Bei der Anwendung des Verfahrens an der Grenze für die Prüfung eines Antrags auf internationalen Schutz sollten die Mitgliedstaaten sicherstellen, dass die notwendigen Vorkehrungen getroffen werden, um die Antragsteller nach Maßgabe der Richtlinie (EU) 2024/1346 generell an oder in der Nähe der Außengrenze oder in Transitzonen unterzubringen. Die Mitgliedstaaten können die Anträge an einem anderen Ort als dem, an dem der Asylantrag gestellt wurde, prüfen und die Antragsteller hierzu an einen bestimmten Ort an oder in der Nähe der Außengrenze des betreffenden Mitgliedstaats oder an anderen bestimmten Standorten innerhalb seines Hoheitsgebiets überstellen, wo geeignete Einrichtungen vorhanden sind.
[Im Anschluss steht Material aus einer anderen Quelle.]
Lemma after_invariant sh op s :
  field_invariant sh (fst s) -> field_invariant sh (fst (after op s)).
Proof.
  intros Hinv. unfold after.
  destruct op; cbn [perform];
    try (apply array_setter_invariant; exact Hinv);
    unfold field_invariant, array in *.
  - now rewrite (initialize_keeps __array) by reflexivity.
  - now rewrite (render_keeps __array).
  - now rewrite setTexture_keeps_array.
  - now rewrite (createTexture_keeps __array) by reflexivity.
  - now rewrite (createBuffers_keeps __array) by reflexivity.
  - now rewrite (setBuffers_keeps __array).
  - exact Hinv.
  - exact Hinv.
Qed.

Lemma run_invariant sh ops : forall s,
  field_invariant sh (fst s) -> field_invariant sh (fst (run ops s)).
Proof.
  induction ops as [|op ops IH]; intros s Hinv; cbn; [exact Hinv|].
  apply IH, after_invariant, Hinv.
Qed.

Lemma __init___returns array_ offset_ x_size_ y_size_ z_size_ vmin_ vmax_ cmap_ w o w' :
  __init__ array_ offset_ x_size_ y_size_ z_size_ vmin_ vmax_ cmap_ w = Ok o w' ->
  array o = astype array_ float32 /\ length (shape array_) = 3%nat.
Proof.
  unfold __init__.
  destruct (length (shape (astype array_ float32)) =? 3)%nat eqn:E3;
    [|discriminate].
  intros E. apply Nat.eqb_eq in E3.
  repeat (apply bind_Ok_inv in E; destruct E as (? & ? & _ & E)).
  injection E as <- _.
  split; [reflexivity | exact E3].
Qed.

(** What the setter stores when it returns. *)
Lemma array_setter_stores a o w s' :
  array_setter a (o, w) = Ok tt s' -> array (fst s') = replacement o a.
Proof.
  intros E.
  destruct (decide (shape a = shape (array o))) as [Es|N].
  - rewrite (array_setter_match _ _ _ Es) in E.
    destruct (initialized o).
    + pose proof (setTexture_keeps_array (replacement o a)
                    (set___array (replacement o a) o, w)) as K.
      rewrite E in K. exact K.
    + now injection E as <-.
  - destruct (array_setter_mismatch a o w N) as [msg Hr].
    rewrite Hr in E. discriminate E.
Qed.

(** The flag: [initialize] sets it, and no operation unsets it. *)
Lemma initialize_when_initialized s :
  initialized (fst s) = true -> initialize s = Ok tt s.
Proof.
  intros Hi. unfold initialize, mbind, M_bind, self. now rewrite Hi.
Qed.

Lemma initialize_sets_flag s s' :
  initialize s = Ok tt s' -> initialized (fst s') = true.
Proof.
  intros E. destruct (initialized (fst s)) eqn:Hi.
  - rewrite (initialize_when_initialized _ Hi) in E. now injection E as <-.
  - unfold initialize in E. unfold mbind at 1, M_bind at 1, self at 1 in E.
    rewrite Hi in E.
    repeat (apply bind_Ok_inv in E; destruct E as (? & ? & _ & E)).
    unfold assign, modify in E. now injection E as <-.
Qed.

Lemma array_setter_keeps_flag a : keeps _initialized (array_setter a).
Proof.
  unfold array_setter.
  assert (forall b, keeps _initialized (setTexture b))
    by (intros b; apply setTexture_keeps; reflexivity).
  frame.
Qed.

Lemma after_stays_initialized op s :
  initialized (fst s) = true -> initialized (fst (after op s)) = true.
Proof.
  intros Hi. unfold after, initialized in *.
  destruct op; cbn [perform].
  - now rewrite array_setter_keeps_flag.
  - now rewrite (initialize_when_initialized s Hi).
  - now rewrite (render_keeps _initialized).
  - now rewrite (setTexture_keeps _initialized) by reflexivity.
  - now rewrite (createTexture_keeps _initialized) by reflexivity.
  - now rewrite (createBuffers_keeps _initialized) by reflexivity.
  - now rewrite (setBuffers_keeps _initialized).
  - exact Hi.
  - exact Hi.
Qed.

Lemma run_stays_initialized ops : forall s,
  initialized (fst s) = true -> initialized (fst (run ops s)) = true.
Proof.
  induction ops as [|op ops IH]; intros s Hi; cbn; [exact Hi|].
  apply IH, after_stays_initialized, Hi.
Qed.

End Invariant.

(** * The claims *)

Section Claims.
Context `{GLDriver} `{Collaborators}.

(** Claim C3.  An input whose dimensionality is not 3 makes the constructor
    raise the shape error ([ValueError] in the code) at once: the world is
    left exactly as it was, so no OpenGL command has been issued, nothing
    has been printed, and no instance (hence no handle) comes into being. *)
Theorem construction_rejects_non_3d
    array_ offset_ x_size_ y_size_ z_size_ vmin_ vmax_ cmap_ w :
  length (shape array_) <> 3%nat ->
  exists msg,
    __init__ array_ offset_ x_size_ y_size_ z_size_ vmin_ vmax_ cmap_ w
    = Raise (ValueError msg) w.
Proof.
  intros Hn. unfold __init__.
  assert ((length (shape (astype array_ float32)) =? 3)%nat = false) as E
    by (apply Nat.eqb_neq; exact Hn).
  rewrite E. cbn. eexists. reflexivity.
Qed.

(** Claim C4.  On an instance holding a 3D field, assigning an array whose
    shape differs raises the mismatch error ([ValueError] in the code) and
    leaves the instance, its field included, and the world exactly as they
    were; the assignment returns exactly when the shapes are equal. *)
Theorem array_setter_checks_shape new_array_ o w :
  length (shape (array o)) = 3%nat ->
  (shape new_array_ <> shape (array o) ->
     exists msg, array_setter new_array_ (o, w) = Raise (ValueError msg) (o, w)) /\
  ((exists s', array_setter new_array_ (o, w) = Ok tt s')
     <-> shape new_array_ = shape (array o)).
Proof.
  intros H3. split; [apply array_setter_mismatch|].
  split.
  - intros [s' Hok].
    destruct (decide (shape new_array_ = shape (array o))) as [E|N]; [exact E|].
    destruct (array_setter_mismatch new_array_ o w N) as [msg Hr].
    rewrite Hr in Hok. discriminate Hok.
  - intros E. rewrite (array_setter_match _ _ _ E).
    destruct (initialized o); [|eexists; reflexivity].
    destruct (shape (array o)) as [|h [|wd [|d [|]]]] eqn:Es; try discriminate H3.
    destruct (setTexture_effect (replacement o new_array_) h wd d
                (set___array (replacement o new_array_) o) w E)
      as (o' & w' & _ & _ & Hrun & _).
    eexists. exact Hrun.
Qed.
Die Entscheidung darüber, an welchen spezifischen Orten solche Einrichtungen bereitgestellt werden, sollte den Mitgliedstaaten überlassen bleiben. Die Mitgliedstaaten sollten sich jedoch darum bemühen, dass so wenig Antragsteller wie möglich zu diesem Zweck überstellt werden und solche Einrichtungen mit ausreichenden Kapazitäten an Grenzübergangsstellen oder Abschnitten der Außengrenze, an denen der Großteil der Anträge auf internationalen Schutz gestellt wird, bereitgestellt werden, wobei auch die Länge der Außengrenze und die Zahl der Grenzübergangsstellen oder Transitzonen zu berücksichtigen sind. Sie sollten der Kommission die betreffenden Orte mitteilen, an denen die Verfahren an der Grenze durchgeführt werden.